I do not trust the political response to COVID. It is clear that we have made decisions based upon political expedience over public health (reducing quarantine periods for COVID-19 positive patients being the most prominent example). I think it is sensible to make some of these tradeoffs (especially if our wish that Omicron is mild proves true) but it is deceitful that we do not admit these tradeoffs publicly. Politicians do this and public health people do this, and it erodes trust further.
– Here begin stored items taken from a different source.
Lemma upsert_task_ok id workflow_id json updated d d' u :
  from_option (λ row, negb (bool_decide (task_workflow row = workflow_id))) false
    (tasks (workflow_tables d) !! id) = false →
  tasks_owned d →
  upsert_task id workflow_id json updated d = (d', Ok u) →
  is_Some (workflows (workflow_tables d) !! workflow_id) ∧
  d' = set_tasks (<[id := {| task_workflow := workflow_id; task_json := json;
                             task_updated := updated |}]> (tasks (workflow_tables d))) d.
Proof.
  intros Hown Hok Hrun. unfold upsert_task in Hrun. inv_store. case_match; inv_store; simpl in *.
  - to_prop. subst. split; [|done]. by eapply Hok.
  - to_prop. done.
Qed.

Lemma apply_task_command_ok workflow_id id key c t s s' r :
  tasks_owned (database s) →
  apply_task_command workflow_id id key c t s = (s', Ok r) →
  mode s = ReadWrite ∧
  ((∃ json p, answer_of TaskAggregate id (database s) key json ∧ json_decode json = Some p ∧
      r = repeated p ∧ s' = s) ∨
   (∃ w w' es d', command_deduplication (workflow_tables (database s)) !! key = None ∧
      current_task id (database s) = Ok w ∧
      Task.task_apply c w = (w', Ok es) ∧ r = applied es w' ∧ s' = with_database d' s ∧
      task_written workflow_id id key {| persisted_events := es; persisted_state := w' |}
        (database s) d')).
Proof.
  intros Hown Hrun. unfold apply_task_command in Hrun. inv_store.
  match goal with H : recorded_result _ _ _ _ = _ |- _ =>
    apply recorded_result_ok in H as [-> Hrec] end.
  split; [done|]. case_match; inv_store.
  - left. eauto 10.
  - right. destruct (from_option _ false _) eqn:Howner; inv_store.
    match goal with H : (let '(_, _) := ?x in _) _ = _ |- _ => destruct x as [w' es] end.
    inv_store.
    match goal with H : upsert_task _ _ _ _ _ = _ |- _ =>
      apply upsert_task_ok in H as [? ->]; [|done..] end.
    match goal with H : insert_events _ _ _ _ _ = _, H' : insert_result _ _ _ _ ?p _ = _ |- _ =>
      destruct (answer_added_intro _ _ _ _ p (database s) _ _ _ _ _ H H' eq_refl eq_refl)
        as (?&Hw&?&?&?&?&?&?) end.
    simpl in *. do 4 eexists. split_and!; try done. split_and!; try done. eauto.
Qed.

Lemma apply_task_command_atomic workflow_id id key c t :
  atomic (apply_task_command workflow_id id key c t).
Proof. unfold apply_task_command. solve_atomic. Qed.
End task_commands.
End Commands.
Lemma evidence_added_ok plan w c record json output mandatory crow d d' :
  json_faithful Evidence.EvidenceRecord → evidence_ok d →
  Evidence.evidence_validate record = Ok tt → json_encode record = Some json →
  candidate_rows d !! c = Some crow → manifest_digest crow = Evidence.candidate_digest record →
  evidence_added plan w c record json output mandatory d d' → evidence_ok d'.
Proof.
  intros Hj Hok Hv Henc Hc Hdig [Hcand Hadd]. pose proof Hok as [Hr Ha Hn].
  assert (record_on_file (Evidence.id record) c json d') as Hnew.
  { exists record, crow. rewrite Hcand. split_and!; try done. by apply Hj. }
  destruct Hadd as [(Hnone&Hatt&created&He)|(row&created&Hrow&<-&He&Hatt)]; split.
  - intros id row. rewrite He. intros [[<- <-]|[_ ?]]%lookup_insert_Some; [done|].
    by eapply record_on_file_same, Hr.
  - intros id n a. rewrite He, Hatt. intros (row&Hrow&?)%Ha. exists row. split.
    + rewrite lookup_insert_ne by congruence. done.
    + by eapply record_on_file_same.
  - by rewrite Hatt.
  - intros id r. rewrite He. intros ?%Hr. by eapply record_on_file_same.
  - intros id n a. rewrite He, Hatt. intros [[[= <- <-] <-]|[_ (r&?&?)%Ha]]%lookup_insert_Some; [by exists row|].
    exists r. split; [done|]. by eapply record_on_file_same.
  - rewrite Hatt. by apply numbered_rows_insert.
Qed.

(** The records a load gives are those on file for the candidate. *)
Lemma load_candidate_evidence_ok c s records r output mandatory :
  evidence_ok (database s) → load_candidate_evidence c s = Ok records →
  (r, output, mandatory) ∈ records →
  ∃ row json, evidence (database s) !! Evidence.id r = Some row ∧ evidence_candidate row = c ∧
    json_decode json = Some r ∧ record_on_file (Evidence.id r) c json (database s) ∧
    mandatory = evidence_mandatory row.
Proof.
  intros Hok Hload Hin. unfold load_candidate_evidence in Hload. apply try_map_ok in Hload.
  apply list_elem_of_lookup in Hin as [i Hi].
  eapply Forall2_lookup_r in Hload as ([id row]&Hrow&Hl); [|exact Hi]. simpl in Hl.
  apply list_elem_of_lookup_2, list_elem_of_filter in Hrow as [Hc Hrow%elem_of_btree_iter].
  destruct (latest_record id row (database s)) as [[n json] o] eqn:Hlatest.
  apply result_bind_ok in Hl as (r'&Hr%decode_ok&[= -> -> <-]).
  pose proof (latest_record_on_file _ _ _ _ _ _ Hok Hrow Hlatest) as Hfile.
  destruct Hfile as (r'&crow&Hr'&Hid&?&?&?). assert (r' = r) as -> by congruence. subst id.
  exists row, json. split_and!; try done. rewrite <-Hc. by exists r, crow.
Qed.
End evidence_lemmas.

(** * Reviews on record *)

Section review_lemmas.
Context `{Sha256, Rfc3339, ToJson (list (string * string * bool)), Persist Workflow.Workflow,
  Persist Candidate.CandidateManifestUnchecked, Persist UncheckedPlan,
  Persist Evidence.EvidenceRecord, Persist Review.ReviewVerdict,
  Persist Request.RequestRecordUnchecked}.

(** The evidence on file for a candidate. *)
Definition evidence_about (c : CandidateId) (d : Database) : gset EvidenceId :=
  dom (filter (λ p, evidence_candidate p.2 = c) (evidence d)).

Lemma elem_of_evidence_about id c d :
  id ∈ evidence_about c d ↔ ∃ row, evidence d !! id = Some row ∧ evidence_candidate row = c.
Proof.
  unfold evidence_about. rewrite elem_of_dom. split.
  - intros [row [? ?]%map_lookup_filter_Some]. eauto.
  - intros (row&?&?). exists row. by apply map_lookup_filter_Some.
Qed.

(** A review on record: sound against a revision of the workflow's plan and the
    evidence on file, and about the candidate as it was saved. *)
Definition review_on_record (c : CandidateId) (role json : string) (d : Database) : Prop :=
  ∃ verdict crow n prow plan,
    json_decode json = Some verdict ∧ review_role (Review.role verdict) = Some role ∧
    candidate_rows d !! c = Some crow ∧ Review.candidate_digest verdict = manifest_digest crow ∧
    versions d !! (candidate_workflow crow, n) = Some prow ∧ json_decode (plan_json prow) = Some plan ∧
    Review.review_sound verdict (plan_requirements plan) (evidence_about c d).
Definition reviews_ok (d : Database) : Prop :=
  ∀ c role row, reviews d !! (c, role) = Some row → review_on_record c role (review_json row) d.

Lemma save_review_once_ok w c verdict t s s' b :
  save_review_once w c verdict t s = (s', Ok b) →
  mode s = ReadWrite ∧ ∃ role json, review_role (Review.role verdict) = Some role ∧
    json_encode verdict = Some json ∧
    if b then s' = s ∧ ∃ row, reviews (database s) !! (c, role) = Some row ∧ review_json row = json
    else ∃ state candidate plan records finalized,
      reviews (database s) !! (c, role) = None ∧
      load_workflow w s = Ok (Some state) ∧ Workflow.state state = Workflow.IndependentReviews ∧
      Workflow.current_candidate state = Some c ∧
      load_candidate c s = Ok (Some candidate) ∧ stored_workflow candidate = w ∧
      Candidate.candidate_digest (stored_manifest candidate) = Some (Review.candidate_digest verdict) ∧
      load_architecture w s = Ok (Some plan) ∧ load_candidate_evidence c s = Ok records ∧
      Review.review_validate verdict (plan_requirements plan)
        (list_to_set ((λ r, Evidence.id r.1.1) <$> records)) = Ok tt ∧
      s' = with_database (set_workflow_reviews (<[(c, role) :=
        {| review_json := json; review_finalized := finalized |}]> (reviews (database s)))
        (database s)) s.
Proof.
  intros Hrun. unfold save_review_once in Hrun. inv_store.
  split; [done|]. do 2 eexists. split; [done|]. split; [done|].
  match goal with H : Ok _ = Ok ?x |- _ => injection H as <- end.
  case_match; [case_match eqn:Hsame; inv_store; to_prop; by eauto|].
  inv_store. case_match eqn:Hstate; inv_store. apply orb_false_iff in Hstate as [Hstate Hcur].
  case_match eqn:Hown; inv_store. to_prop. repeat match goal with u : () |- _ => destruct u end.
  simpl. do 5 eexists. split_and!; try done.
  - by eapply bool_decide_eq_true_1.
  - congruence.
Qed.

Lemma review_on_record_mono c role json d d' :
  candidate_rows d ⊆ candidate_rows d' → versions d ⊆ versions d' →
  evidence_about c d ⊆ evidence_about c d' →
  review_on_record c role json d → review_on_record c role json d'.
Proof.
  intros Hc Hv He (v&crow&n&prow&plan&?&?&?&?&?&?&?). exists v, crow, n, prow, plan.
  split_and!; try done; [by eapply lookup_weaken..|]. by eapply Review.review_sound_mono.
Qed.

Lemma save_review_once_keeps w c verdict t s s' b :
  json_faithful Review.ReviewVerdict → candidates_ok (database s) → plans_ok (database s) →
  evidence_ok (database s) → reviews_ok (database s) →
  save_review_once w c verdict t s = (s', Ok b) → reviews_ok (database s').
Proof.
  intros Hj Hcand Hplans Hev Hok (_&role&json&Hrole&Hjson&Hsave)%save_review_once_ok.
  destruct b; [by destruct Hsave as [-> _]|].
  destruct Hsave as (state&cand&plan&records&finalized&Hnone&_&_&_&Hload&Hw&Hdig&Hplan&Hrec&Hval&->).
  intros c' role' row. simpl. unfold reviews at 1; simpl.
  intros [[[= <- <-] <-]|[_ Hrow]]%lookup_insert_Some; [|by apply Hok in Hrow]. simpl.
  destruct (load_candidate_row _ _ _ Hcand Hload) as (crow&Hcrow&Hcw&Hcd).
  unfold load_architecture in Hplan. destruct (plans (database s) !! w) as [prow|] eqn:Hp; [|done].
  apply result_bind_ok in Hplan as (p&Hp'%decode_ok&[= ->]).
  pose proof (proj1 (po_current _ Hplans w prow) Hp) as Hlast.
  pose proof (last_row_spec w (versions (database s))) as Hspec.
  destruct (last_row w (versions (database s))) as [[n r]|]; [|done]. simplify_eq/=.
  destruct Hspec as [Hv _]. exists verdict, crow, n, prow, plan. split_and!; try done.
  - by apply Hj.
  - rewrite Hcw. exact Hv.
  - apply Review.review_accepted_iff_sound in Hval. eapply Review.review_sound_mono; [|exact Hval].
    intros id (r&->&Hr)%elem_of_list_to_set%list_elem_of_fmap. destruct r as [[r o] m].
    destruct (load_candidate_evidence_ok _ _ _ _ _ _ Hev Hrec Hr) as (erow&js&He&Hc&_).
    apply elem_of_evidence_about. eauto.
Qed.
End review_lemmas.

(** * What the rows depend on *)

Section monotone.
Context `{Sha256, Rfc3339, ToJson (list (string * string * bool)), Persist Workflow.Workflow,
  Persist Candidate.CandidateManifestUnchecked, Persist UncheckedPlan,
  Persist Evidence.EvidenceRecord, Persist Review.ReviewVerdict,
  Persist Request.RequestRecordUnchecked}.

Lemma plans_ok_mono d d' :
  plans d' = plans d → versions d' = versions d → requests d ⊆ requests d' →
  plans_ok d → plans_ok d'.
Proof.
  intros Hp Hv Hr [Hn Hc Hb Hpl]. split; rewrite ?Hp, ?Hv; [done|done| |done].
  intros w n row (stored&request&?&?&?)%Hb. exists stored, request.
  split_and!; [by eapply lookup_weaken|done|done].
Qed.

Lemma evidence_ok_mono d d' :
  evidence d' = evidence d → attempts d' = attempts d → candidate_rows d ⊆ candidate_rows d' →
  evidence_ok d → evidence_ok d'.
Proof.
  intros He Ha Hc [Hr Hat Hn].
  assert (∀ id c json, record_on_file id c json d → record_on_file id c json d') as Hmono.
  { intros id c json (record&row&?&?&?&?&?). exists record, row. split_and!; try done.
    by eapply lookup_weaken. }
  split; rewrite ?He, ?Ha; [|intros id n a|done].
  - intros id row ?%Hr. by apply Hmono.
  - intros (row&?&?)%Hat. exists row. by split; [|apply Hmono].
Qed.

Lemma evidence_about_mono c d d' : evidence d ⊆ evidence d' → evidence_about c d ⊆ evidence_about c d'.
Proof.
  intros He id. rewrite !elem_of_evidence_about. intros (row&?&?). exists row.
  split; [by eapply lookup_weaken|done].
Qed.

Lemma reviews_ok_mono d d' :
  reviews d' = reviews d → candidate_rows d ⊆ candidate_rows d' → versions d ⊆ versions d' →
  evidence d ⊆ evidence d' → reviews_ok d → reviews_ok d'.
Proof.
  intros Hr Hc Hv He Hok c role row. rewrite Hr. intros Hrow%Hok.
  eapply review_on_record_mono; [done|done|by apply evidence_about_mono|done].
Qed.
End monotone.
End Documents.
I am quite upset that we have moved from the encouragement to the ostracization phase of vaccine mandates. We are now unemploying people who refuse to get vaccinated. Before the story was that if we hit 80% vaccination rates we would have herd immunity. We hit those rates, and that is not enough. I am not happy that people are holding out against vaccination, but I have sympathy with those protesting the use of authoritarian force to get people vaccinated. We are building a world where we will need to present digital credentials for everyday activities, and I do not support that at all. In my opinion it was good news that the Ontario government put an tentative end date to the vaccine passport requirements, even though basing this on a specific date and not a specific public health criterion was foolish. But the Ontario digital ID is coming down the pipeline, and that will have no sunset clause. Just as we cannot pay for passports with cash now, I expect that doing business without a digital ID is going to become more and more difficult. If that worry makes me a wild-eyed antivax conspiracy theorist, then so be it. To some extent I can accept restrictions on privacy and civil rights in the name of public safety, but should be reserved for extraordinary circumstances, and they should be time-limited. I feel there is some truth to the slippery-slope claims people make about vaccine passports, and to the degree these can be abused. We saw that with the Patriot Act in the USA and its Canadian counterparts. (Remember Mahar Arar? Remember the G20 crackdown on Byron Sonne and others? Remember Stingray IMSI catchers?)

I am not thrilled that I feel my trust eroding further. My suspicions that politicians and public health officials are untrustworthy may be unjustified. But as this pandemic drags on I feel my longstanding mistrust in institutions is strengthening. People in my social circle mock the antivaxxers and the COVID-skeptics, but I read /r/HermanCainAward for the funny and often persuasive anti-authority memes the COVID victims posted to their Facebooks before they caught COVID and died. (People who fall for the anti-vax messaging are not idiots, incidentally.)


As usual, I am feeling guilty for not participating in society. Once again I am out of work, and making matters worse is that I turned down some work. I am regretting that decision a little more than when I had to make it, but not by much. The online/offline situation at UW seems like such a zoo.

When I went to get my booster shot, there were a tonne of volunteers there. I was quite anxious because I was interacting with more people than I had in weeks. I had thought that maybe I should be volunteering in some way at one of these clinics, but I think that is a stupid idea. Already my anxiety is in overdrive. My dry winter cough has returned this year, which does not help at all.


Once again I am checking the infection numbers daily. I think in a month we will know what is going on, but my anxieties are not letting me chill for a month. It sucks hard.